A Copa do Mundo coloca em campo também a oportunidade de pensar por que os gramados e as arquibancadas são espaços em que os homens parecem mais à vontade para se emocionar. As lágrimas que rolam no rosto de jogadores e torcedores quando o time do coração —ou o país natal— joga não encontram o mesmo caminho livre fora desse ambiente.
"Alguns tipos de toque, um pegar na bunda do outro, deitar em cima do outro na comemoração, segurar as mãos, abraçar… São cenas em que os homens estão protegidos pela própria prática", diz a professora de educação física do Coltec UFMG Eliene Lopes Faria, pesquisadora do futebol. "O fato de eles estarem dentro do futebol não coloca em questão a masculinidade. É porque eles são daquele lugar e têm o reconhecimento de serem masculinizados que eles podem realizar isso."
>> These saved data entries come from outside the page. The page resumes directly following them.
(** * Donachain: campaign ledger, certificate registry and ballot registry

    A shallow embedding of the three Solidity contracts of the repository
    ([DonachainNFT], [Voting], [DonationManager]) and the properties their
    specification states about them.

    Conventions of the embedding.
    - [uint256] values are integers in [Z]; every checked Solidity 0.8
      operation that can overflow is written with [checked_add], which
      reverts ([ArithmeticOverflow]) above [MAX_UINT256].
    - An [address] is an integer, [0] being [address(0)].
    - A [mapping(K => V)] is a [gmap K V]; a key that was never written reads
      as the zero value of [V].  A [mapping(K => bool)] into which only
      [true] is ever written is the [gset K] of the keys mapped to [true].
    - A call that reverts returns [Err e]; the caller's state is then the one
      before the call.  [e] names the failed [require] (see [Error]).
    - Contracts of the chain are values: external calls take the callee's
      state as input and give its new state back.
    - Every public operation runs to completion or reverts as a whole.  The
      code a [transfer] triggers at the recipient is a parameter of the
      ledger ([Recipients]); events are not part of the state and are left
      out. *)

From stdpp Require Import base numbers option list gmap sets strings pretty sorting.
From Stdlib Require Import ZArith Lia Sorted Ascii.

Local Open Scope Z_scope.

(** ** Execution substrate *)

Definition address : Type := Z.

Definition MAX_UINT256 : Z := 2 ^ 256 - 1.

(** The failure kinds of the three contracts.  Each constructor stands for
    the [require] messages (or library reverts) listed next to it. *)
Inductive Error : Type :=
  | Unauthorized        (* Ownable: caller is not the owner; "Hanya DonationManager yang dapat memanggil" *)
  | NotFound            (* "Kampanye tidak ada"; ERC721 ownerOf / "Token tidak ada" of an unminted id *)
  | InvalidInput        (* empty title or description, zero amount or target, null address, deadline not in the future *)
  | CampaignInactive    (* "Kampanye tidak aktif" *)
  | DeadlinePassed      (* "Kampanye sudah melewati deadline" *)
  | InsufficientBalance (* "Saldo tidak cukup" *)
  | NotOwner            (* "Anda bukan pemilik NFT ini" *)
  | AlreadyUsed         (* "NFT ini sudah digunakan untuk voting" *)
  | CampaignMismatch    (* "NFT ini bukan tiket untuk kampanye ini" *)
  | Reentrant           (* ReentrancyGuard: nested entry *)
  | ArithmeticOverflow  (* Solidity 0.8 checked arithmetic, Panic(0x11) *)
  | InvalidReceiver     (* ERC721: mint or transfer to address(0) *)
  | IncorrectOwner      (* ERC721: [from] does not own the token; mint of an id that exists *)
  | CallFailed          (* external call to an address without the expected contract *)
  | TransferRejected    (* the recipient of [transfer] reverted *)
  | PlainTransfer.      (* receive(): "Gunakan fungsi donate()" *)

Inductive Result (A : Type) : Type :=
  | OK (a : A)
  | Err (e : Error).
Arguments OK {A} a.
Arguments Err {A} e.

Global Instance Result_ret : MRet Result := @OK.
Global Instance Result_bind : MBind Result :=
  λ A B f m, match m with OK a => f a | Err e => Err e end.
Global Instance Result_fmap : FMap Result :=
  λ A B f m, match m with OK a => OK (f a) | Err e => Err e end.

Definition succeeds {A} (r : Result A) : Prop := ∃ a, r = OK a.

Definition require (P : Prop) `{Decision P} (e : Error) : Result unit :=
  if decide P then OK tt else Err e.
(** While a goroutine works on [l], main has no launch of [l] left and every
    other goroutine that worked on [l] has returned. *)
Lemma others_done ls a (j : nat) l ph :
  NoDup ls -> Inv ls a ->
  a_workers a !! j = Some (l, ph) -> ph <> PDone ->
  main_rests l (a_main a) /\
  forall (j' : nat) w', j' <> j -> a_workers a !! j' = Some w' -> fst w' = l ->
                        snd w' = PDone.
Proof.
  intros Hnd HI Hj Hph. unfold Inv in HI.
  assert (Hnt : NoDup (tokens ls a)) by (by rewrite HI).
  unfold tokens in Hnt. apply NoDup_app in Hnt as (Hm & Hdisj & Hws).
  assert (Hact : active (l, ph) = Some l) by (by destruct ph).
  assert (Hin : l ∈ omap active (a_workers a)).
  { apply list_elem_of_omap. exists (l, ph). split; [|exact Hact].
    eapply list_elem_of_lookup_2. exact Hj. }
  split.
  - destruct (a_main a) as [|rest|x] eqn:Hmain; cbn in *.
    + assert (Hl : l ∈ ls) by (rewrite <- HI; unfold tokens; rewrite Hmain;
                                apply elem_of_app; by right).
      exact (Hdisj l Hl Hin).
    + intros Hl. exact (Hdisj l Hl Hin).
    + exact I.
  - intros j' [x ph'] Hne Hj' Hx. cbn in Hx. subst x. cbn.
    assert (Hcase : ph' = PDone \/ active (l, ph') = Some l)
      by (destruct ph'; auto).
    destruct Hcase as [->|Hact']; [reflexivity|].
    exfalso. apply Hne.
    exact (active_unique (a_workers a) j' j (l, ph') (l, ph) l Hws Hj' Hj Hact' Hact).
Qed.

Lemma Resting_step ls l t a act a' :
  Resting l t a -> astep ls a act = Some a' -> Resting l t a'.
Proof.
  intros [Hlate|(Ht & Hmain & Hws)] Hs.
  - (* the delay is over: the clock does not go back *)
    left. destruct a as [now0 m ws out]. cbn in Hlate.
    destruct act as [[|i]|[|i] [|j]|[|i] r|[|i]|d| |]; cbn in Hs; try discriminate.
    + destruct m as [|[|x rest]|x]; try discriminate; by injection Hs as <-.
    + destruct (ws !! i) as [[x ph]|]; [|discriminate].
      destruct ph; try discriminate; by injection Hs as <-.
    + destruct (ws !! i) as [[x ph]|]; [|discriminate].
      destruct ph; try discriminate. destruct m as [|[|y rest]|y]; try discriminate.
      by injection Hs as <-.
    + destruct (ws !! i) as [[x ph]|]; [|discriminate].
      destruct ph; try discriminate; by injection Hs as <-.
    + destruct (ws !! i) as [[x ph]|]; [|discriminate].
      destruct ph; try discriminate. destruct (_ <=? _); [|discriminate].
      by injection Hs as <-.
    + destruct (0 <? d) eqn:Hd; [|discriminate]. injection Hs as <-. cbn.
      apply Z.ltb_lt in Hd. lia.
  - destruct a as [now0 m ws out]. cbn in Ht, Hmain, Hws.
    destruct act as [[|i]|[|i] [|j]|[|i] r|[|i]|d| |]; cbn in Hs; try discriminate.
    + (* main *)
      destruct m as [|[|x rest]|x]; try discriminate; injection Hs as <-.
      * destruct Hmain.
      * right. cbn in *. split; [exact Ht|]. apply not_elem_of_cons in Hmain as [Hne Hrest].
        split; [exact Hrest|]. apply Forall_app. split; [exact Hws|].
        apply Forall_singleton. cbn. congruence.
      * right. cbn. split; [exact Ht|]. split; [apply not_elem_of_nil|].
        apply Forall_app. split; [exact Hws|]. by apply Forall_singleton.
    + (* a goroutine's own statement *)
      destruct (ws !! i) as [[x ph]|] eqn:Hi; [|discriminate].
      pose proof (Forall_lookup_1 _ _ _ _ Hws Hi) as Hold. cbn in Hold.
      destruct ph; try discriminate; injection Hs as <-; right; cbn;
        (split; [exact Ht|]); (split; [exact Hmain|]);
        apply Forall_insert; try exact Hws; cbn; intros Hx.
      * exact (Hold Hx).
      * exact I.
      * lia.
    + (* hand-off *)
      destruct (ws !! i) as [[x ph]|] eqn:Hi; [|discriminate].
      destruct ph; try discriminate. destruct m as [|[|y rest]|y]; try discriminate.
      injection Hs as <-. right. cbn. split; [exact Ht|]. split; [exact I|].
      by apply Forall_insert.
    + (* a request returns *)
      destruct (ws !! i) as [[x ph]|] eqn:Hi; [|discriminate].
      destruct ph; try discriminate. injection Hs as <-. right. cbn.
      split; [exact Ht|]. split; [exact Hmain|]. by apply Forall_insert.
    + (* a timer fires *)
      destruct (ws !! i) as [[x ph]|] eqn:Hi; [|discriminate].
      pose proof (Forall_lookup_1 _ _ _ _ Hws Hi) as Hold. cbn in Hold.
      destruct ph as [| | | | | |u]; try discriminate.
      destruct (u <=? now0) eqn:Hu; [|discriminate]. injection Hs as <-.
      apply Z.leb_le in Hu. destruct (decide (x = l)) as [Hx|Hx].
      * left. specialize (Hold Hx). exact (Z.le_trans _ _ _ Hold Hu).
      * right. cbn. split; [exact Ht|]. split; [exact Hmain|].
        apply Forall_insert; [exact Hws|]. cbn. congruence.
    + (* time passes *)
      destruct (0 <? d) eqn:Hd; [|discriminate]. injection Hs as <-.
      apply Z.ltb_lt in Hd. right. cbn. split; [lia|]. split; [exact Hmain|exact Hws].
Qed.

(** The step that completes a check of [l] starts the rest of [l]. *)
Lemma Resting_begins ls a act s1 l :
  NoDup ls -> Inv ls a ->
  completes l (conc ls a) act -> step (conc ls a) act = Some s1 ->
  exists a1, s1 = conc ls a1 /\ Inv ls a1 /\ Resting l (a_now a) a1.
Proof.
  intros Hnd HI Hc Hs. rewrite step_conc in Hs.
  destruct Hc as [(i & r & k & -> & Hi)|(i & j0 & c & k & -> & Hi)].
  - apply conc_thread_inv in Hi as [[-> Hm]|(j & [x ph] & -> & Hw & Ht)].
    { destruct (a_main a) as [|[|y rest]|y]; discriminate. }
    destruct ph as [| |[resp [e|]]| | | |u]; try discriminate.
    cbn in Ht. injection Ht as Hx _. subst x.
    destruct (others_done ls a j l PProbing Hnd HI Hw) as [Hmain Hothers]; [discriminate|].
    cbn in Hs. rewrite Hw in Hs. cbn in Hs. injection Hs as <-.
    eexists. split; [reflexivity|]. split.
    + eapply Inv_step; [exact HI|]. instantiate (1 := AGetDone (S j) r). cbn. by rewrite Hw.
    + right. cbn. split; [lia|]. split; [exact Hmain|].
      apply Forall_lookup. intros j' w' Hj' Hx.
      destruct (decide (j' = j)) as [->|Hne].
      * rewrite list_lookup_insert_eq in Hj' by (eapply lookup_lt_Some; exact Hw).
        injection Hj' as <-. exact I.
      * rewrite list_lookup_insert_ne in Hj' by congruence.
        by rewrite (Hothers j' w' Hne Hj' Hx).
  - apply conc_thread_inv in Hi as [[-> Hm]|(j & [x ph] & -> & Hw & Ht)].
    { destruct (a_main a) as [|[|y rest]|y]; discriminate. }
    destruct ph as [| |[resp [e|]]| | | |u]; try discriminate.
    cbn in Ht. injection Ht as _ Hx _. subst x.
    destruct (others_done ls a j l PSend Hnd HI Hw) as [Hmain Hothers]; [discriminate|].
    destruct j0 as [|j0]; [|discriminate]. cbn in Hs. rewrite Hw in Hs.
    destruct (a_main a) as [|[|y rest]|y] eqn:Hmn; try discriminate.
    cbn in Hs. injection Hs as <-.
    eexists. split; [reflexivity|]. split.
    + eapply Inv_step; [exact HI|]. instantiate (1 := AComm (S j) O). cbn.
      by rewrite Hw, Hmn.
    + right. cbn. split; [lia|]. split; [exact I|].
      apply Forall_lookup. intros j' w' Hj' Hx.
      destruct (decide (j' = j)) as [->|Hne].
      * rewrite list_lookup_insert_eq in Hj' by (eapply lookup_lt_Some; exact Hw).
        injection Hj' as <-. exact I.
      * rewrite list_lookup_insert_ne in Hj' by congruence.
        by rewrite (Hothers j' w' Hne Hj' Hx).
Qed.
(** * corrscope/outputs.py: the frame-sink process pipeline

    A shallow embedding of [corrscope/outputs.py] (FFmpeg command-line
    generation, [PipeOutput] and its two concrete sinks) together with the
    properties of its specification.

    Layout:
    - [Py]: the Python values the module manipulates (exceptions and their
      class hierarchy, results of calls, [str] of an [int]);
    - [shlex]: [shlex.split] and [shlex.quote] of the Python standard library;
    - the configuration records read by the module;
    - [subprocess]: the operating-system boundary (spawned processes, their
      pipes, the log of every call made to the OS);
    - the classes of [outputs.py], method by method;
    - the vocabulary of the specification, and concrete environments;
    - the properties, then the same properties on concrete runs. *)

From Stdlib Require Import ZArith List String Ascii Bool Lia DecimalString.
Import ListNotations.
Open Scope string_scope.
Open Scope list_scope.
Open Scope Z_scope.

(* ===================================================================== *)
(** ** Python values *)
(* ===================================================================== *)

Module Py.

(** Exception classes that can reach a handler of [outputs.py], with the
    base class of each (CPython's built-in hierarchy; [TimeoutExpired] is
    [subprocess.TimeoutExpired]).  [MissingFFmpegError] is imported from
    [corrscope.ffmpeg_path]; no handler of this module names it or one of
    its bases, so only its identity matters here. *)
Inductive exn_class : Type :=
| BaseException
| Exception
| TypeError
| ValueError
| AttributeError
| IndexError
| OSError
| ConnectionError
| BrokenPipeError
| FileNotFoundError
| PermissionError
| SubprocessError
| TimeoutExpired
| MissingFFmpegError.

Definition exn_class_eqb (c d : exn_class) : bool :=
  match c, d with
  | BaseException, BaseException | Exception, Exception
  | TypeError, TypeError | ValueError, ValueError
  | AttributeError, AttributeError | IndexError, IndexError
  | OSError, OSError | ConnectionError, ConnectionError
  | BrokenPipeError, BrokenPipeError
  | FileNotFoundError, FileNotFoundError
  | PermissionError, PermissionError
  | SubprocessError, SubprocessError | TimeoutExpired, TimeoutExpired
  | MissingFFmpegError, MissingFFmpegError => true
  | _, _ => false
  end.

(** The direct base class ([None] for the root). *)
Definition base (c : exn_class) : option exn_class :=
  match c with
  | BaseException => None
  | Exception => Some BaseException
  | TypeError | ValueError | AttributeError | IndexError
  | OSError | SubprocessError | MissingFFmpegError => Some Exception
  | ConnectionError | FileNotFoundError | PermissionError => Some OSError
  | BrokenPipeError => Some ConnectionError
  | TimeoutExpired => Some SubprocessError
  end.

(** [issubclass c d]: [d] is [c] or one of its ancestors.  The hierarchy
    above is four levels deep. *)
Fixpoint issubclass_upto (depth : nat) (c d : exn_class) : bool :=
  exn_class_eqb c d ||
  match depth, base c with
  | S depth', Some b => issubclass_upto depth' b d
  | _, _ => false
  end.

Definition issubclass : exn_class -> exn_class -> bool := issubclass_upto 4.

(** errno values (Linux numbering) that select an [OSError] subclass. *)
Definition EPERM : Z := 1.
Definition ENOENT : Z := 2.
Definition EACCES : Z := 13.
Definition EPIPE : Z := 32.
Definition ESHUTDOWN : Z := 108.

(** Exception instances.  An OS-level failure is an [OSError] carrying its
    errno; as in CPython (PEP 3151) the errno selects the class of the
    instance, see [class_of]. *)
Inductive exn : Type :=
| os_error (errno : Z)
| type_error (msg : string)
| value_error (msg : string)
| attribute_error (msg : string)
| index_error (msg : string)
| timeout_expired (cmd : list string) (timeout : Z)
| missing_ffmpeg_error.

Definition class_of (e : exn) : exn_class :=
  match e with
  | os_error errno =>
      if (errno =? EPIPE) || (errno =? ESHUTDOWN) then BrokenPipeError
      else if errno =? ENOENT then FileNotFoundError
      else if (errno =? EACCES) || (errno =? EPERM) then PermissionError
      else OSError
  | type_error _ => TypeError
  | value_error _ => ValueError
  | attribute_error _ => AttributeError
  | index_error _ => IndexError
  | timeout_expired _ _ => TimeoutExpired
  | missing_ffmpeg_error => MissingFFmpegError
  end.

Definition isinstance (e : exn) (c : exn_class) : bool :=
  issubclass (class_of e) c.

(** What an [except (c1, c2, ...)] clause catches. *)
Definition caught_by (classes : list exn_class) (e : exn) : bool :=
  existsb (isinstance e) classes.

(** The outcome of a call: it returns a value, raises, or never returns
    (a blocking OS call whose condition never comes). *)
Inductive result (A : Type) : Type :=
| Returns (a : A)
| Raises (e : exn)
| Hangs.

Arguments Returns {A} a.
Arguments Raises {A} e.
Arguments Hangs {A}.

(** [str(n)] for a Python [int]. *)
Definition str_int (n : Z) : string := NilZero.string_of_int (Z.to_int n).

(** Truth value of an [Optional[str]]: [None] and the empty string are
    false. *)
Definition truthy (s : option string) : bool :=
  match s with
  | None => false
  | Some s => negb (s =? "")%string
  end.

End Py.
Import Py.

#[global] Arguments isinstance : simpl never.
#[global] Arguments caught_by : simpl never.

(* ===================================================================== *)
(** ** shlex *)
(* ===================================================================== *)

(** [shlex.split(s)] and [shlex.quote(s)] as CPython implements them, for
    the lexer settings [split] uses: POSIX mode, [whitespace_split], no
    commenters, no punctuation characters.  Characters are bytes. *)
Module shlex.

Definition tab : ascii := "009"%char.
Definition lf : ascii := "010"%char.
Definition cr : ascii := "013"%char.
Definition dquote : ascii := "034"%char.
Definition squote : ascii := "'"%char.
Definition backslash : ascii := "\"%char.

(** [nextchar in self.whitespace] *)
Definition is_whitespace (c : ascii) : bool :=
  (c =? " ")%char || (c =? tab)%char || (c =? cr)%char || (c =? lf)%char.

(** [nextchar in self.quotes] *)
Definition is_quote (c : ascii) : bool :=
  (c =? squote)%char || (c =? dquote)%char.

(** [nextchar in self.escape] *)
Definition is_escape (c : ascii) : bool := (c =? backslash)%char.

(** The lexer's [state]: [' '], a quote character, the escape character or
    ['a'].  ([None], end of input, is the empty input below.) *)
Inductive lexstate : Type :=
| in_space
| in_quotes (q : ascii)
| in_escape
| in_word.

(** [self.token or (self.posix and quoted)] *)
Definition emits (token : string) (quoted : bool) : bool :=
  negb (token =? "")%string || quoted.

Definition push (token : string) (c : ascii) : string :=
  (token ++ String c EmptyString)%string.

Definition cons_token (token : string) (r : result (list string))
  : result (list string) :=
  match r with
  | Returns l => Returns (token :: l)
  | Raises e => Raises e
  | Hangs => Hangs
  end.

(** The loop of [read_token], run over the whole input: one step per
    character read.  When [read_token] breaks with a token, the token is
    emitted and the next call starts with [quoted = False], [escapedstate =
    ' '] and an empty token, in the state the lexer was left in. *)
Fixpoint read (input : string) (state escapedstate : lexstate)
    (quoted : bool) (token : string) : result (list string) :=
  match input with
  | EmptyString =>
      match state with
      | in_space | in_word =>
          Returns (if emits token quoted then [token] else [])
      | in_quotes _ => Raises (value_error "No closing quotation")
      | in_escape => Raises (value_error "No escaped character")
      end
  | String nextchar rest =>
      match state with
      | in_space =>
          if is_whitespace nextchar then
            if emits token quoted
            then cons_token token (read rest in_space in_space false EmptyString)
            else read rest in_space escapedstate quoted token
          else if is_escape nextchar then
            read rest in_escape in_word quoted token
          else if is_quote nextchar then
            read rest (in_quotes nextchar) escapedstate quoted token
          else
            read rest in_word escapedstate quoted (String nextchar EmptyString)
      | in_quotes q =>
          if (nextchar =? q)%char then
            read rest in_word escapedstate true token
          else if is_escape nextchar && (q =? dquote)%char then
            read rest in_escape (in_quotes q) true token
          else
            read rest (in_quotes q) escapedstate true (push token nextchar)
      | in_escape =>
          let token :=
            match escapedstate with
            | in_quotes q =>
                if negb (nextchar =? backslash)%char && negb (nextchar =? q)%char
                then push token backslash
                else token
            | _ => token
            end in
          read rest escapedstate escapedstate quoted (push token nextchar)
      | in_word =>
          if is_whitespace nextchar then
            if emits token quoted
            then cons_token token (read rest in_space in_space false EmptyString)
            else read rest in_space escapedstate quoted token
          else if is_quote nextchar then
            read rest (in_quotes nextchar) escapedstate quoted token
          else if is_escape nextchar then
            read rest in_escape in_word quoted token
          else
            read rest in_word escapedstate quoted (push token nextchar)
      end
  end.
As restrições a certas formas de ser homem no ambiente do futebol, para pesquisadores ouvidos pelo podcast Café da Manhã, alimentam um modelo de masculinidade ainda associado à violência e à exclusão. O acesso mais amplo de meninos e homens (na comparação com meninas e mulheres) ao esporte também contribui para espaços ainda muito machistas. Elementos que ganham um peso maior quando o futebol ocupa tanto espaço na socialização —como no Brasil.